Conceived in 1994 and commissioned in 2000, the Alliance line solved a bottleneck in natural gas transportation similar to today’s bitumen backlog by opening up a new route for Alberta gas to flow through to Chicago. Industry profits surged as prices rose, while the province – long before the bonanza in U.S. shale – made billions of dollars in improved royalty revenues. Today, the pipeline moves roughly 1.6 billion cubic feet of natural gas south from northern British Columbia and Alberta to Chicago and on to markets in Eastern Canada. ”On any given day, we serve about seven million homes and business with natural gas,” Birch says.

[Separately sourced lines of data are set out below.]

(** The search finds the slot that holds the configuration, or nothing. *)
Lemma find_complete fuel c ls r k :
  (forall v, table_complete v (table_of c v) (ls v)) ->
  cfg_of r = Some k -> acl_inv c -> (2048 < fuel)%nat ->
  exists found, tuple_hash_find_actual fuel c r = Some found /\
    let t := table_of c (is_ipv6 r) in
    (found = 0 /\ forall id, slot_on t id -> slot_cfg t id <> k) \/
    (slot_on t found /\ slot_cfg t found = k).
Proof.
  intros Hls Hk Hi Hfuel. pose proof (Hls (is_ipv6 r)) as Ht.
  destruct (tuple_hash_find_actual fuel c r) as [found|] eqn:Ef.
  - exists found. split; [done|].
    destruct (find_actual_hit _ _ _ _ _ Hi Hk Ef) as [_ Hhit]. cbv zeta.
    unfold cfg_of in Hk. case_decide as Hchk; [|done]. injection Hk as Hk.
    unfold tuple_hash_find_actual in Ef.
    destruct (check_copy r cfg_zero Hchk) as [Ecp Hwf]. rewrite Hk in Ecp, Hwf.
    rewrite Ecp in Ef. rewrite decide_False in Ef by lia.
    rewrite (acl_hash_find_repr _ _ (ls (is_ipv6 r))) in Ef; [|apply Ht|].
    2:{ pose proof (bucket_length _ _ _ (acl_hash_index (cfg_bytes (is_ipv6 r) k)
          TUPLE_RULE_HASH_BUCKET_CNT) Ht). lia. }
    injection Ef as Ef. destruct (decide (found = 0)) as [Ez|Ez].
    + left. split; [done|]. intros id Hon Ec. rewrite Ez in Ef. revert Ef.
      apply (first_such_hit _ _ id).
      * apply (tc_all _ _ _ Ht) in Hon. unfold slot_bucket in Hon. by rewrite Ec in Hon.
      * apply bool_decide_eq_true_2. apply memcmp_0. by rewrite <- Ec.
      * intros y Hy%(tc_in _ _ _ Ht). destruct Hy as [[Hv _] _]. unfold valid_slot in Hv. lia.
    + right. split; [|by apply Hhit]. apply first_such_in in Ef as [Hin _]; [|done].
      by apply (tc_in _ _ _ Ht) in Hin as [? _].
  - exfalso. revert Ef. unfold tuple_hash_find_actual.
    destruct (copy_tuple_cfg_to_tuple _ _ _) as [k0 ret]. case_decide; [done|].
    rewrite (acl_hash_find_repr _ _ (ls (is_ipv6 r))); [done|apply Ht|].
    pose proof (bucket_length _ _ _ (acl_hash_index (cfg_bytes (is_ipv6 r) k0)
          TUPLE_RULE_HASH_BUCKET_CNT) Ht). lia.
Qed.
(** The rules given to the classifier are the rules of the store. *)
Lemma all_rules_elem c r :
  acl_inv c ->
  r ∈ all_rules c <-> exists o v k, store c o = Some (v, k) /\ valid_outer o /\ cfg_wf v k /\
    r = rte_rule_of v k o.
Proof.
  intros Hi. unfold all_rules. rewrite elem_of_app.
  assert (Hv : forall v, r ∈ table_rules 2048 v (table_of c v) 0 <->
    exists o k, store c o = Some (v, k) /\ valid_outer o /\ cfg_wf v k /\ r = rte_rule_of v k o).
  { intros v. pose proof (ai_table _ Hi v) as Ht. rewrite table_rules_elem. split.
    - intros (i & Hir & Hval & _ & ->). cbv zeta in *.
      assert (Hid : valid_slot (i + 1)) by (unfold valid_slot; lia).
      assert (Em : map_rule (tuple_rules (table_of c v)).[i] = slot_map (table_of c v) (i + 1))
        by (unfold slot_map; by replace (i + 1 - 1) with i by lia).
      rewrite Em in Hval |- *.
      destruct (ti_bwd _ _ _ Ht _ Hid Hval) as [Ho E].
      set (o := outer_rule_id _) in *. exists o, (slot_cfg (table_of c v) (i + 1)).
      split_and!; [|done|apply (ti_cfg _ _ _ Ht)|].
      + rewrite (store_ty c o v Ho) by (by rewrite E). by rewrite E.
      + unfold slot_cfg. by replace (i + 1 - 1) with i by lia.
    - intros (o & k & Hs & Ho & _ & ->).
      destruct (ai_type _ Hi o Ho) as [E|[v' E]]; [by rewrite store_none in Hs by (by left)|].
      rewrite (store_ty _ _ _ Ho E) in Hs. injection Hs as -> Hk.
      destruct (ti_fwd _ _ _ Ht o Ho E) as [Hid Hm].
      exists (actual_rule_id (rule_map c).[o - 1] - 1). unfold valid_slot in Hid. split; [lia|].
      unfold slot_map in Hm. unfold slot_cfg in Hk. cbv zeta. rewrite Hm, Hk. cbn.
      unfold valid_outer in Ho. split_and!; [done|lia|done]. }
  pose proof (Hv false) as H4. pose proof (Hv true) as H6. cbn [table_of] in H4, H6.
  rewrite H4, H6. split.
  - intros [(o & k & Hx)|(o & k & Hx)]; eauto.
  - intros (o & [] & k & Hx); eauto.
Qed.

Lemma store_slot_cfg c o v k :
  acl_inv c -> store c o = Some (v, k) -> valid_outer o /\ cfg_wf v k.
Proof.
  intros Hi Hs. destruct (invalid_outer o) eqn:Ho;
    [unfold store in Hs; by rewrite Ho in Hs|]. apply invalid_outer_false in Ho. split; [done|].
  destruct (ai_type _ Hi o Ho) as [E|[v' E]]; [by rewrite store_none in Hs by (by left)|].
  rewrite (store_ty _ _ _ Ho E) in Hs. injection Hs as -> <-.
  apply (ti_cfg _ _ _ (ai_table _ Hi v)).
Qed.

(** ** The best match *)

Lemma best_match_spec defs rs p :
  match best_match defs rs p with
  | None => forall r, r ∈ rs -> rule_match defs r p = false
  | Some r => r ∈ rs /\ rule_match defs r p = true /\
      forall r', r' ∈ rs -> rule_match defs r' p = true -> priority r' <= priority r
  end.
Proof.
  induction rs as [|r rs IH]; cbn [best_match]; [intros r Hr; by apply elem_of_nil in Hr|].
  destruct (rule_match defs r p) eqn:Em.
  - destruct (best_match defs rs p) as [r1|].
    + destruct IH as (Hin & Hm & Hmax). destruct (Z.ltb_spec (priority r) (priority r1)).
      * split_and!; [set_solver|done|]. intros r'. rewrite elem_of_cons.
        intros [->|Hr'] Hm'; [lia|auto].
      * split_and!; [set_solver|done|]. intros r'. rewrite elem_of_cons.
        intros [->|Hr'] Hm'; [lia|]. specialize (Hmax r' Hr' Hm'). lia.
    + split_and!; [set_solver|done|]. intros r'. rewrite elem_of_cons.
      intros [->|Hr'] Hm'; [lia|]. by rewrite IH in Hm'.
  - destruct (best_match defs rs p) as [r1|].
    + destruct IH as (Hin & Hm & Hmax). split_and!; [set_solver|done|].
      intros r'. rewrite elem_of_cons. intros [->|Hr'] Hm'; [congruence|auto].
    + intros r'. rewrite elem_of_cons. intros [->|Hr']; auto.
Qed.

Lemma first_such_min (P : Z -> bool) s n x :
  s <= x < s + Z.of_nat n -> P x = true -> (forall y, s <= y < x -> P y = false) ->
  first_such P (seqZ s (Z.of_nat n)) = x.
Proof.
  revert s. induction n as [|n IH]; intros s Hx HP Hm; [lia|].
  rewrite seqZ_cons by lia. cbn [first_such].
  replace (Z.pred (Z.of_nat (S n))) with (Z.of_nat n) by lia.
  destruct (decide (x = s)) as [->|]; [by rewrite HP|].
  rewrite (Hm s) by lia. apply IH; [lia|done|]. intros y Hy. apply Hm. lia.
Qed.

(** The best match over the store's rules is [lookup]. *)
Lemma best_match_lookup c p :
  acl_inv c -> words_ok_pkt p ->
  match best_match acl_rte_ipv46_defs (all_rules c) p with Some r => userdata r | None => 0 end
  = lookup c p.
Proof.
  intros Hi Hp. pose proof (best_match_spec acl_rte_ipv46_defs (all_rules c) p) as Hb.
  destruct (best_match _ _ _) as [r|].
  - destruct Hb as (Hin & Hm & Hmax). apply all_rules_elem in Hin as (o & v & k & Hs & Ho & Hwf & ->);
      [|done]. rewrite rte_rule_match in Hm by done. cbn [rte_rule_of userdata].
    unfold valid_outer in Ho. symmetry. unfold lookup. change 4096 with (Z.of_nat 4096).
    apply first_such_min; [lia|by rewrite Hs|].
    intros y Hy. destruct (store c y) as [[v' k']|] eqn:Ey; [|done].
    destruct (tuple_match v' k' p) eqn:Em; [|done]. exfalso.
    assert (Hvy : valid_outer y) by (unfold valid_outer; lia).
    destruct (store_slot_cfg c y v' k' Hi Ey) as [_ Hwf'].
    assert (rte_rule_of v' k' y ∈ all_rules c) as Hin
      by (apply all_rules_elem; [done|by exists y, v', k']).
    specialize (Hmax _ Hin). rewrite rte_rule_match in Hmax by done. specialize (Hmax Em).
    cbn [rte_rule_of priority] in Hmax. unfold sf_rte_rule_priority in Hmax. lia.
  - symmetry. apply first_such_none. intros o Ho.
    destruct (store c o) as [[v k]|] eqn:Es; [|done].
    destruct (store_slot_cfg c o v k Hi Es) as [Hv Hwf].
    rewrite <- (rte_rule_match v k o) by done. apply Hb. apply all_rules_elem; [done|].
    by exists o, v, k.
Qed.

(** ** Synchronisation *)

Section sync_proofs.
Context `{RteAclLaws}.

Lemma add_slots_spec n v6 t p idx cnt w nm rs b w' res :
  contexts w !! p = Some (mk_context nm rs b) ->
  add_slots n v6 t p idx cnt w = (w', res) ->
  exists pre, contexts w' = <[p := mk_context nm (rs ++ pre) b]> (contexts w) /\
    match res with
    | Some cnt' => pre = table_rules n v6 t idx /\ cnt' = cnt + Z.of_nat (length pre)
    | None => True
    end.
Proof.
  revert idx cnt w rs. induction n as [|n IH]; intros idx cnt w rs Hp; cbn [add_slots table_rules].
  - intros [= <- <-]. exists []. rewrite app_nil_r, insert_id by done. cbn. split_and!; [done|done|lia].
  - unfold add_slot. cbv zeta. destruct (outer_id_valid _ && _).
    + set (r := rte_rule_of _ _ _). destruct (rte_acl_add_rules p r w) as [w1 ret] eqn:Ea.
      pose proof (add_rules _ _ _ _ _ _ Hp Ea) as Hc. cbn in Hc. case_decide.
      * intros [= <- <-]. exists []. rewrite app_nil_r, Hc, insert_id by done. done.
      * intros E. apply (IH _ _ _ (rs ++ [r])) in E as (pre & Hc' & Hr);
          [|rewrite Hc; by rewrite lookup_insert_eq].
        exists (r :: pre). rewrite Hc', Hc, insert_insert_eq, <- app_assoc. split; [done|].
        destruct res; [|done]. destruct Hr as [-> ->]. cbn [length]. split; [done|lia].
    + intros E. by apply (IH _ _ _ rs) in E.
Qed.

#[local] Opaque add_slots table_rules.

Lemma add_rules_spec c p w nm w' ret :
  contexts w !! p = Some (mk_context nm [] None) ->
  rte_acl_table_add_rules c p w = (w', ret) ->
  exists rs, contexts w' = <[p := mk_context nm rs None]> (contexts w) /\
    (ret = -1 \/ (rs = all_rules c /\ ret = Z.of_nat (length rs))).
Proof.
  intros Hp. unfold rte_acl_table_add_rules.
  change (Z.to_nat MAX_TUPLE_RULE_PER_GROUP) with 2048%nat. cbv zeta.
  destruct (add_slots 2048 false (table_v4 c) p 0 0 w) as [w3 r3] eqn:E3.
  destruct (add_slots_spec _ _ _ _ _ _ _ _ _ _ _ _ Hp E3) as (pre3 & G3 & R3).
  cbn [app] in G3. destruct r3 as [cnt3|].
  2:{ intros [= <- <-]. eauto. }
  destruct R3 as [R3 C3].
  destruct (add_slots 2048 true (table_v6 c) p 0 cnt3 w3) as [w4 r4] eqn:E4.
  assert (Hp3 : contexts w3 !! p = Some (mk_context nm pre3 None))
    by (rewrite G3; apply lookup_insert_eq).
  destruct (add_slots_spec _ _ _ _ _ _ _ _ _ _ _ _ Hp3 E4) as (pre4 & G4 & R4).
  rewrite G3, insert_insert_eq in G4. destruct r4 as [cnt4|].
  2:{ intros [= <- <-]. eauto. }
  destruct R4 as [R4 C4]. intros [= <- <-]. exists (pre3 ++ pre4). split; [done|]. right.
  split; [unfold all_rules; by rewrite R3, R4|]. rewrite length_app. lia.
Qed.
Lemma hashFreeNode_repr N h ls hash node N' h' :
  gh_repr N h ls -> node ∈ ls (buck_index h hash) ->
  hashFreeNode N h node hash = (N', h') ->
  let b := buck_index h hash in
  gh_repr N' h' (upd ls b (filter (fun x => x <> node) (ls b))) /\ hashsize h' = hashsize h /\
  ncount h' = ncount h - 1 /\ (forall y, y ∉ ls b -> N'.[y] = N.[y]).
Proof.
  intros Hr Hin E. pose proof (buck_index_range _ _ _ hash Hr) as Hb.
  set (b := buck_index h hash) in *. cbv zeta.
  pose proof (gr_count _ _ _ Hr b Hb) as Hc. pose proof (len_le_ncount _ _ _ _ Hr Hb) as Hlen.
  pose proof (bcount_le _ _ _ Hr) as Hbc. pose proof (size_bound _ _ _ Hr) as Hsz.
  pose proof (gr_bound _ _ _ Hr) as Hbd. pose proof (gr_nodup _ _ _ Hr b Hb) as Hnd.
  pose proof (bcount_ge _ _ _ _ Hr Hb) as Hbg. pose proof (gr_chain _ _ _ Hr b Hb) as Hch0.
  pose proof (gr_lmax _ _ _ Hr b Hb) as Hlm. pose proof (gr_nmax _ _ _ Hr). pose proof (gr_bmax _ _ _ Hr).
  apply list_elem_of_split in Hin as (l1 & l2 & El). rewrite El in Hnd, Hch0, Hbg, Hc, Hlen, Hlm.
  rewrite llen_split in Hc, Hlen, Hlm.
  replace (used (l1 ++ node :: l2)) with 1 in Hbg by (by destruct l1).
  pose proof (dchain_unlink N _ l1 node l2 Hnd Hch0) as Hch.
  pose proof (used_llen (l1 ++ l2)) as Hu. rewrite El, filter_split by done.
  assert (Hhd : bk_head (buckets h).[b] <> 0).
  { destruct Hch0 as [p' Hs]. destruct (l1 ++ node :: l2) as [|z k] eqn:Ek; [by destruct l1|].
    destruct Hs as (Ez & Hz & _). congruence. }
  unfold hashFreeNode in E. fold b in E. cbv zeta in E, Hch.
  rewrite (decide_False (P := _ /\ _)) in E by tauto.
  set (u := if decide (node = bk_head (buckets h).[b]) then _ else _) in *.
  destruct u as [N2 x2]. destruct Hch as [Hch Hfr]. cbn [bk_ncount] in E. rewrite Hc in E.
  rewrite (wrap_small 32 (llen (l1 ++ l2) + 1 - 1)), (wrap_small 32 (ncount h - 1)),
    (wrap_small 32 (bcount h - 1)) in E by lia.
  rewrite Z.add_simpl_r, (wrap_small 32 (llen (l1 ++ l2) + 1)) in E by lia.
  injection E as <- <-. cbn [hashsize ncount]. split_and!; try done.
  - apply (gh_repr_update N h ls b _ _ _ x2);
      cbn [hashsize buckets bcount bmax ncount nmax lmax weight];
      rewrite ?El, ?llen_split; replace (used (l1 ++ node :: l2)) with 1 by (by destruct l1);
      try done; try lia.
    + rewrite <- (filter_split l1 node l2 Hnd). by apply NoDup_filter.
    + intros x Hx. left. set_solver.
    + intros y _ Hy. by apply Hfr.
    + destruct (decide (llen (l1 ++ l2) = 0)); lia.
    + f_equal. rewrite tri_succ by (unfold llen; lia). lia.
    + destruct (decide (llen (l1 ++ l2) = 0)); lia.
  - intros y Hy. apply Hfr. set_solver.
Qed.

(** ** Runs of the table *)

(** [live] remembers the hash each node in the table was inserted with. *)
Definition gh_state : Type := gmap Z generic_node_t * generic_hash_t * gmap Z Z.

Inductive gh_step : gh_state -> gh_state -> Prop :=
| gh_insert N h live node hash N' h' :
    node <> 0 -> live !! node = None -> ncount h + 1 < 2 ^ 32 ->
    hashInsertNode N h hash node = (N', h') ->
    gh_step (N, h, live) (N', h', <[node := hash]> live)
| gh_free N h live node hash N' h' :
    live !! node = Some hash -> hashFreeNode N h node hash = (N', h') ->
    gh_step (N, h, live) (N', h', delete node live)
| gh_write N h live node v :
    live !! node = None -> gh_step (N, h, live) (N.[node <- v], h, live).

Moving those volumes requires a tremendous amount of power, which is why Alliance uses General Electric jet engines – “just like you’d see on an airplane,” Birch says – to run its fleet of 31,000-to-46,000 horsepower compressor stations. “They’re running flat out every day of the year to move that gas down to Chicago,” he told reporters at the webcast event.
In an effort to make the process more efficient, Alliance, through corporate affiliate NRGreen Power, plans to use GE technology to capture byproduct heat that would otherwise be vented into the atmosphere at a compressor site near Whitecourt, Alberta. The setup will generate 14 megawatts of power. “This is a commercial project like any other. We fully expect to make money,” Birch said.
NRGreen already runs four similar projects in Saskatchewan, but faced hurdles trying to adapt the technology to Alberta’s deregulated electricity market; there is no Alberta equivalent to SaskPower. “That created a bit of an economic hurdle for us,” Birch said. “That makes it more challenging to come up with financing.”
Alberta’s Climate Change Emissions Management Corp. kicked in $7 million to the $54-million project. Birch indicated the Alberta foray into waste-heat recovery might not be the last. “We’d like to do it at every compressor station up and down our line,” he said.
He will have to work quickly. The Alliance system is poised to expand, driven at opposite ends by growth in shale basins in northeast B.C. and the ongoing boom in North Dakota’s Williston fairway, where, Clifford Krauss writes at the New York Times, more than 30 per cent of natural gas produced state-wide is burned as waste.